I hope you will forgive the erratic posting schedule (and there absence of clever graphics). For the past month we’ve been immersed in the process of moving. Having been raised and educated in the Catholic tradition, I am no stranger to guilt, but even guilt hasn’t added more hours to days filled with sorting, packing, unpacking, re-sorting, etc. (wondering why the hell I thought I should keep all the stuff I’m throwing out now).

To prove I haven’t given up all hope for our mission, I’m including a piece from Jan Resseger’s blog . In it she revisits the importance of the connection between strong, vibrant system of public education and the threats to such a system posed by the direction of the current federal administration.

In today’s piece, Jan highlights a beautifully crafted vision statement shared by The superintendent of Detroit. Here is an excerpt her post:

Nikolai Vitti became Detroit’s public school superintendent last April. Last week in the Detroit News, Superintendent Vitti published what sounds radically counter cultural: a school district vision statement that leaves out charter schools, school choice, blaming and firing teachers, and any mention of test scores (though the Every Student Succeeds Act will require that Detroit keep on testing its students).
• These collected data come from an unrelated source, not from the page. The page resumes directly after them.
(** C7, as the code has it: a remote candidate whose type is not host,
    srflx or relay is never appended to the remote candidates and no pair
    is added to the check list or created; and when end-of-candidates has
    not been signaled and the host is not an mDNS name, the call returns
    normally, the connection unchanged: the [ValueError] of the
    validation is caught and logged, not surfaced. *)
Theorem add_remote_candidate_unsupported_type depth rc c :
  bool_decide (type rc ∈ ["host"; "relay"; "srflx"]%string) = false →
  (_remote_candidates
     (add_remote_candidate can_pair_with candidate_eq is_mdns_hostname
        mdns_resolve ip_address_ok depth (Some rc) c).2
   = _remote_candidates c
   ∧ _check_list
       (add_remote_candidate can_pair_with candidate_eq is_mdns_hostname
          mdns_resolve ip_address_ok depth (Some rc) c).2
     = _check_list c
   ∧ pairs
       (add_remote_candidate can_pair_with candidate_eq is_mdns_hostname
          mdns_resolve ip_address_ok depth (Some rc) c).2
     = pairs c)
  ∧ (_remote_candidates_end c = false →
     is_mdns_hostname (host rc) = false →
     add_remote_candidate can_pair_with candidate_eq is_mdns_hostname
       mdns_resolve ip_address_ok depth (Some rc) c
     = (Ok tt, c)).
Proof.
  intros Hty. split.
  - destruct (add_remote_candidate_unsupported_state depth rc c Hty)
      as [b ->].
    done.
  - intros Hend Hmdns.
    destruct depth; simpl; rewrite Hend, Hmdns;
      unfold validate_remote_candidate; by rewrite Hty.
Qed.

End RemoteCandidates.

(** C7 at a peer-reflexive candidate given to a fresh connection. *)
Lemma add_remote_candidate_unsupported_type_witness :
  bool_decide
    (type example_remote_prflx ∈ ["host"; "relay"; "srflx"]%string) = false
  ∧ (_remote_candidates
       (add_remote_candidate example_can_pair_with example_candidate_eq
          example_is_mdns_hostname example_mdns_resolve
          example_ip_address_ok 1000 (Some example_remote_prflx)
          fresh_connection).2
     = _remote_candidates fresh_connection
     ∧ _check_list
         (add_remote_candidate example_can_pair_with example_candidate_eq
            example_is_mdns_hostname example_mdns_resolve
            example_ip_address_ok 1000 (Some example_remote_prflx)
            fresh_connection).2
       = _check_list fresh_connection
     ∧ pairs
         (add_remote_candidate example_can_pair_with example_candidate_eq
            example_is_mdns_hostname example_mdns_resolve
            example_ip_address_ok 1000 (Some example_remote_prflx)
            fresh_connection).2
       = pairs fresh_connection)
    ∧ (_remote_candidates_end fresh_connection = false →
       example_is_mdns_hostname (host example_remote_prflx) = false →
       add_remote_candidate example_can_pair_with example_candidate_eq
         example_is_mdns_hostname example_mdns_resolve
         example_ip_address_ok 1000 (Some example_remote_prflx)
         fresh_connection
       = (Ok tt, fresh_connection)).
Proof.
  split; [reflexivity|].
  apply (add_remote_candidate_unsupported_type example_can_pair_with
           example_candidate_eq example_is_mdns_hostname
           example_mdns_resolve example_ip_address_ok 1000
           example_remote_prflx fresh_connection).
  reflexivity.
Defined.

(** C7 as stated fails: the call on a peer-reflexive candidate returns
    normally; no error reaches the caller. *)
Lemma add_remote_candidate_prflx_returns :
  (add_remote_candidate example_can_pair_with example_candidate_eq
     example_is_mdns_hostname example_mdns_resolve example_ip_address_ok
     1000 (Some example_remote_prflx) fresh_connection).1 = Ok tt
  ∧ ¬ ∃ e,
      (add_remote_candidate example_can_pair_with example_candidate_eq
         example_is_mdns_hostname example_mdns_resolve example_ip_address_ok
         1000 (Some example_remote_prflx) fresh_connection).1 = Raise e.
Proof. split; [reflexivity|]. intros [e He]. discriminate He. Qed.

(** ** Role conflicts *)

(** The role is changed by [switch_role] only. *)
Lemma check_start_task_role r c :
  ice_controlling (check_start_task r c) = ice_controlling c.
Proof.
  unfold check_start_task. by destruct (task <$> pairs c !! r) as [[]|].
Qed.

Lemma check_complete_failed_role c :
  ice_controlling (check_complete_failed c) = ice_controlling c.
Proof. by destruct (check_complete_failed_fields c) as (d & q & ->). Qed.

Lemma check_complete_role r c :
  ice_controlling (check_complete r c) = ice_controlling c.
Proof.
  unfold check_complete.
  destruct (pairs (update_pair r (set_task None) c) !! r) as [pr|]; [|done].
  destruct (bool_decide (state pr = SUCCEEDED));
    [|by rewrite check_complete_failed_role].
  cbv zeta.
  destruct (nominated pr).
  - match goal with
    | |- context [foldl (fail_component_step ?k) ?d ?l] =>
        destruct (fail_component_loop_fields k l d) as [ps ->]
    end.
    destruct (_ =? _)%nat.
    + by destruct (_check_list_done _).
    + rewrite check_complete_failed_role.
      match goal with
      | |- context [foldl (unfreeze_foundation_step ?f) ?d ?l] =>
          destruct (unfreeze_foundation_loop_fields f l d) as [ps' ->]
      end.
      done.
  - destruct (_ =? _)%nat.
    + by destruct (_check_list_done _).
    + rewrite check_complete_failed_role.
      match goal with
      | |- context [foldl (unfreeze_foundation_step ?f) ?d ?l] =>
          destruct (unfreeze_foundation_loop_fields f l d) as [ps' ->]
      end.
      done.
Qed.

Section RoleConflict.

Variable candidate_eq : Candidate → Candidate → bool.
Variable stun_integrity_ok : string → string → bool.

Lemma check_incoming_pair_role message protocol0 rc c :
  ice_controlling (check_incoming_pair candidate_eq message protocol0 rc c)
  = ice_controlling c.
Proof.
  unfold check_incoming_pair.
  destruct (_find_pair candidate_eq protocol0 rc c) as [r|];
    cbv beta iota zeta;
    repeat match goal with
           | |- context [if ?b then _ else _] => destruct b
           end;
    rewrite ?check_complete_role; simpl;
    rewrite ?check_start_task_role; done.
Qed.

Lemma check_incoming_role message addr protocol0 rnd c :
  ice_controlling (check_incoming candidate_eq message addr protocol0 rnd c).2
  = ice_controlling c.
Proof.
  unfold check_incoming.
  destruct (find _ _) as [rc|].
  - destruct (bool_decide _); [|done]. apply check_incoming_pair_role.
  - destruct (PRIORITY _); [|done]. simpl.
    by rewrite check_incoming_pair_role.
Qed.

Lemma accept_request_role message addr protocol0 rnd c :
  ice_controlling (accept_request candidate_eq message addr protocol0 rnd c).2
  = ice_controlling c.
Proof.
  unfold accept_request. cbv zeta.
  destruct (_ && _); [done|]. by rewrite check_incoming_role.
Qed.


End RoleConflict.


(** ** The order of the check list *)

Lemma ref_priority_ext c c' r :
  ice_controlling c' = ice_controlling c →
  pair_candidates <$> pairs c' !! r = pair_candidates <$> pairs c !! r →
  ref_priority c' r = ref_priority c r.
Proof.
  unfold ref_priority, pair_priority. intros -> H.
  destruct (pairs c' !! r) as [pr'|], (pairs c !! r) as [pr|];
    simpl in H; try done.
  injection H as H1 H2. by rewrite H1, H2.
Qed.

Lemma same_order_refl c : same_order c c.
Proof. by repeat split. Qed.

Lemma same_order_trans c1 c2 c3 :
  same_order c1 c2 → same_order c2 c3 → same_order c1 c3.
Proof.
  intros (Hl & Hr & Hk) (Hl' & Hr' & Hk').
  split; [congruence|]. split; [congruence|].
  intros r. by rewrite Hk', Hk.
Qed.

Lemma same_order_ordered c c' :
  same_order c c' → check_list_ordered c → check_list_ordered c'.
Proof.
  unfold check_list_ordered. intros (Hl & Hr & Hk) H.
  rewrite Hl. erewrite list_fmap_ext; [exact H|].
  intros i r _. by apply ref_priority_ext.
Qed.

(** An update of a pair that keeps its protocol and remote candidate. *)
Lemma update_pair_same_order r f c :
  (∀ pr, pair_candidates (f pr) = pair_candidates pr) →
  same_order c (update_pair r f c).
Proof.
  intros Hf. split; [done|]. split; [done|]. intros r'. simpl.
  destruct (decide (r = r')) as [->|Hne].
  - rewrite list_lookup_alter_eq. destruct (pairs c !! r'); [|done].
    simpl. by rewrite Hf.
  - by rewrite list_lookup_alter_ne.
Qed.

Lemma check_state_same_order r s c : same_order c (check_state r s c).
Proof. by apply update_pair_same_order. Qed.

Lemma check_start_task_same_order r c : same_order c (check_start_task r c).
Proof.
  unfold check_start_task.
  destruct (task <$> pairs c !! r) as [[]|]; try apply same_order_refl.
  apply (same_order_trans _ (update_pair r (set_task (Some (length (spawned c)))) c)).
  - by apply update_pair_same_order.
  - by repeat split.
Qed.

Lemma fail_component_loop_same_order comp l c :
  same_order c (foldl (fail_component_step comp) c l).
Proof.
  revert c. induction l as [|p l IH]; intros c; simpl;
    [apply same_order_refl|].
  eapply same_order_trans; [|apply IH].
  unfold fail_component_step.
  destruct (_ && _); [apply check_state_same_order | apply same_order_refl].
Qed.

Lemma unfreeze_foundation_loop_same_order f l c :
  same_order c (foldl (unfreeze_foundation_step f) c l).
Proof.
  revert c. induction l as [|p l IH]; intros c; simpl;
    [apply same_order_refl|].
  eapply same_order_trans; [|apply IH].
  unfold unfreeze_foundation_step.
  destruct (_ && _); [apply check_state_same_order | apply same_order_refl].
Qed.

Lemma check_complete_failed_same_order c :
  same_order c (check_complete_failed c).
Proof.
  destruct (check_complete_failed_fields c) as (d & q & ->).
  by repeat split.
Qed.

Lemma check_complete_same_order r c : same_order c (check_complete r c).
Proof.
  unfold check_complete.
  apply (same_order_trans _ (update_pair r (set_task None) c));
    [by apply update_pair_same_order|].
  generalize (update_pair r (set_task None) c). clear c. intros c.
  destruct (pairs c !! r) as [pr|]; [|apply same_order_refl].
  destruct (bool_decide (state pr = SUCCEEDED));
    [|apply check_complete_failed_same_order].
  cbv zeta.
  set (c1 := if nominated pr then _ else c).
  assert (H1 : same_order c c1).
  { unfold c1. destruct (nominated pr); [|apply same_order_refl].
    eapply same_order_trans; [|apply fail_component_loop_same_order].
    by repeat split. }
  clearbody c1.
  destruct (_ =? _)%nat.
  - destruct (_check_list_done c1); [done|].
    eapply same_order_trans; [exact H1|]. by repeat split.
  - eapply same_order_trans; [exact H1|].
    eapply same_order_trans; [|apply check_complete_failed_same_order].
    apply unfreeze_foundation_loop_same_order.
Qed.

(** [sort_check_list] orders the check list, whatever it was. *)
Lemma sort_check_list_ordered c : check_list_ordered (sort_check_list c).
Proof.
  unfold check_list_ordered. apply descending_consecutive.
  intros i a b. rewrite !list_lookup_fmap. simpl.
  unfold sort_candidate_pairs.
  destruct (py_sorted _ _ !! i) as [r1|] eqn:H1; [|done].
  destruct (py_sorted _ _ !! S i) as [r2|] eqn:H2; [|done].
  simpl. intros [= <-] [= <-].
  pose proof (py_sorted_consecutive _ _ _ _ _ H1 H2) as Hle.
  unfold ref_priority. simpl. lia.
Qed.

Lemma switch_role_ordered b c : check_list_ordered (switch_role b c).
Proof. apply sort_check_list_ordered. Qed.

Section CheckListOrder.

Variable can_pair_with : Candidate → Candidate → bool.
Variable candidate_eq : Candidate → Candidate → bool.
Variable is_mdns_hostname : string → bool.
Variable mdns_resolve : string → option string.
Variable ip_address_ok : string → bool.

(** The check list is ordered after [add_remote_candidate], whether it
    added pairs, which it sorts, or not. *)
Lemma add_remote_candidate_ordered depth rc c :
  check_list_ordered c →
  check_list_ordered
    (add_remote_candidate can_pair_with candidate_eq is_mdns_hostname
       mdns_resolve ip_address_ok depth rc c).2.
Proof.
  revert rc c. induction depth as [|depth IH]; intros rc c Hc; simpl;
    (destruct (_remote_candidates_end c); [done|]);
    (destruct rc as [rc|];
       [|apply (same_order_ordered c); [|done];
         unfold _prune_components; destruct (bool_decide _);
         by repeat split]);
    (destruct (is_mdns_hostname (host rc));
       [|destruct (validate_remote_candidate ip_address_ok rc) as [?|[]];
         simpl; try done; apply sort_check_list_ordered]);
    (destruct (mdns_resolve (host rc)) as [remote_addr|]; simpl; try done).
  apply IH. apply (same_order_ordered c); [by repeat split | done].
Qed.

(** The check list is ordered once [connect] has formed the pairs. *)
Lemma connect_form_pairs_ordered c :
  check_list_ordered (connect_form_pairs can_pair_with candidate_eq c).
Proof. apply sort_check_list_ordered. Qed.
(** In the store, the snapshot read is the last commit of the log. *)
Lemma read_returns_latest_commit (w : World Reference.handles) (path : string)
    (so : storage_options) (l : Reference.delta_log)
    (history : list arrow_table) (t : arrow_table) :
  Reference.tables w !! path = Some l ->
  Reference.commits l = history ++ [t] ->
  (run w (read_table_in_deltalake Reference.lib path so false)).1 =
    Ok (AsArrow (mk_arrow (at_columns t) (at_rows t))).
Proof.
  intros Htable Hcommits. unfold_facade. cbn.
  unfold Reference.ref_DeltaTable. rewrite Htable, Hcommits.
  rewrite length_app, Nat.add_1_r.
  replace (Z.of_nat (S (List.length history)) - 1)%Z
    with (Z.of_nat (List.length history)) by lia.
  destruct (Z.ltb_spec (Z.of_nat (List.length history)) 0) as [Hneg|_]; [lia|].
  rewrite Nat2Z.id, list_lookup_middle by done. reflexivity.
Qed.

(** C7: when the table loads and its accessors answer, the metadata read
    returns a dictionary with the three keys "metadata", "schema" and
    "version" and no other: the metadata object, the schema's JSON text
    parsed by [json.loads], and the version number. *)
Theorem metadata_has_three_keys {H : Handles} (lib : Library H) (w w1 : World H)
    (path : string) (so : storage_options) (dt : DeltaTable H) (v : Z)
    (md : Metadata H) (sch : Schema H) (text : string) (js : json) :
  DeltaTable_init lib path None so w = (Ok dt, w1) ->
  version lib dt = Ok v ->
  metadata lib dt = Ok md ->
  schema lib dt = Ok sch ->
  to_json lib sch = Ok text ->
  json_loads lib text = Ok js ->
  exists d : gmap string (metadata_value H),
    (run w (read_deltalake_metadata lib path so)).1 = Ok d /\
    dom d = {["metadata"; "schema"; "version"]} /\
    d !! "metadata" = Some (MetadataObject md) /\
    d !! "schema" = Some (SchemaJson js) /\
    d !! "version" = Some (VersionNumber v).
Proof.
  intros Hload Hv Hmd Hsch Htext Hjs. unfold_facade.
  rewrite Hload; cbn. rewrite Hv; cbn. rewrite Hmd; cbn. rewrite Hsch; cbn.
  rewrite Htext; cbn. rewrite Hjs; cbn.
  eexists; split; [reflexivity|].
  split; [|by vm_compute].
  rewrite !dom_insert_L, dom_empty_L. set_solver.
Qed.

Lemma metadata_has_three_keys_witness :
  exists d : gmap string (metadata_value Reference.handles),
    (run scenario_world
       (read_deltalake_metadata Reference.lib "lake/people" None)).1 = Ok d /\
    dom d = {["metadata"; "schema"; "version"]} /\
    d !! "metadata" =
      Some (MetadataObject (H := Reference.handles) (Reference.mk_table_metadata [])) /\
    d !! "schema" =
      Some (SchemaJson
              (JObj [("type", JStr "struct");
                     ("fields",
                      JArr [JObj [("name", JStr "id"); ("type", JStr "long");
                                  ("nullable", JBool true);
                                  ("metadata", JObj [])];
                            JObj [("name", JStr "name"); ("type", JStr "string");
                                  ("nullable", JBool true);
                                  ("metadata", JObj [])]])])) /\
    d !! "version" = Some (VersionNumber 0).
Proof.
  eapply (metadata_has_three_keys Reference.lib scenario_world scenario_world
            "lake/people" None scenario_handle);
    vm_compute; reflexivity.
Defined.

(** ** Upsert *)

Lemma upsert_predicate_text (id_column : string) :
  "source." +:+ id_column +:+ " = target." +:+ id_column =
  sql_equals (qualified "source" id_column) (qualified "target" id_column).
Proof.
  unfold sql_equals, qualified. rewrite !append_assoc. reflexivity.
Qed.


Lemma take_identifier_app (c rest : string) :
  Reference.all_chars Reference.is_ident_char c = true ->
  ends_name rest ->
  Reference.take_identifier (c +:+ rest) = (c, rest).
Proof.
  intros Hc Hrest. induction c as [|x c IH].
  - change (EmptyString +:+ rest) with rest.
    destruct rest as [|a r]; [done|]. cbn in Hrest |- *. by rewrite Hrest.
  - cbn in Hc. apply andb_true_iff in Hc as [Hx Hc].
    change (String x c +:+ rest) with (String x (c +:+ rest)).
    cbn [Reference.take_identifier]. rewrite Hx, (IH Hc). done.
Qed.

Lemma is_identifier_spec (c : string) :
  Reference.is_identifier c = true ->
  Reference.all_chars Reference.is_ident_char c = true.
Proof.
  destruct c as [|a c]; [done|].
  unfold Reference.is_identifier. by intros [_ ?]%andb_true_iff.
Qed.

Lemma parse_qualified_app (a c rest : string) :
  Reference.is_identifier a = true ->
  Reference.is_identifier c = true ->
  ends_name rest ->
  Reference.parse_qualified (a +:+ "." +:+ c +:+ rest) = Some (a, c, rest).
Proof.
  intros Ha Hc Hrest.
  unfold Reference.parse_qualified.
  rewrite (take_identifier_app a ("." +:+ c +:+ rest))
    by (by apply is_identifier_spec || done).
  change ("." +:+ c +:+ rest) with (String "." (c +:+ rest)).
  cbv beta iota.
  rewrite (take_identifier_app c rest) by (by apply is_identifier_spec || done).
  rewrite Ha, Hc. done.
Qed.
Here is some of what Superintendent Vitti says:

“We now have an empowered and elected school board for the first time in years….” “Detroit will not reach its full potential without a stronger traditional public education system. Children need to feel safe, empowered and supported when attending school. Students will make mistakes but learn from them through a more progressive code of conduct focused on positive behavior support, restorative practices, not exclusionary strategies.” “(P)riorities are rooted in developing a child-centric organization that ensures college-and career/technical-ready programing exists across the district in every school; retaining, developing and recruiting the strongest teachers and leaders, and being more strategic and aligned with our resources. Our other priority to focus on the whole child will expand access to enrichment activities such as art, music, athletics, chess, cultural field trips and electives… This spring we will launch a Parent Academy to empower our parents to play a more active role in their child’s education. Teachers will visit students’ home to create stronger relationships with parents… While our schools must own the challenge and opportunity poverty presents, we must recognize that public schools cannot lift children out of poverty alone. We must face the truth that although poverty affects all people, historical and institutional racism exacerbates poverty based on race.”  Vitti also describes schools as centers with wraparound services like health, mental health and dental services for students and families.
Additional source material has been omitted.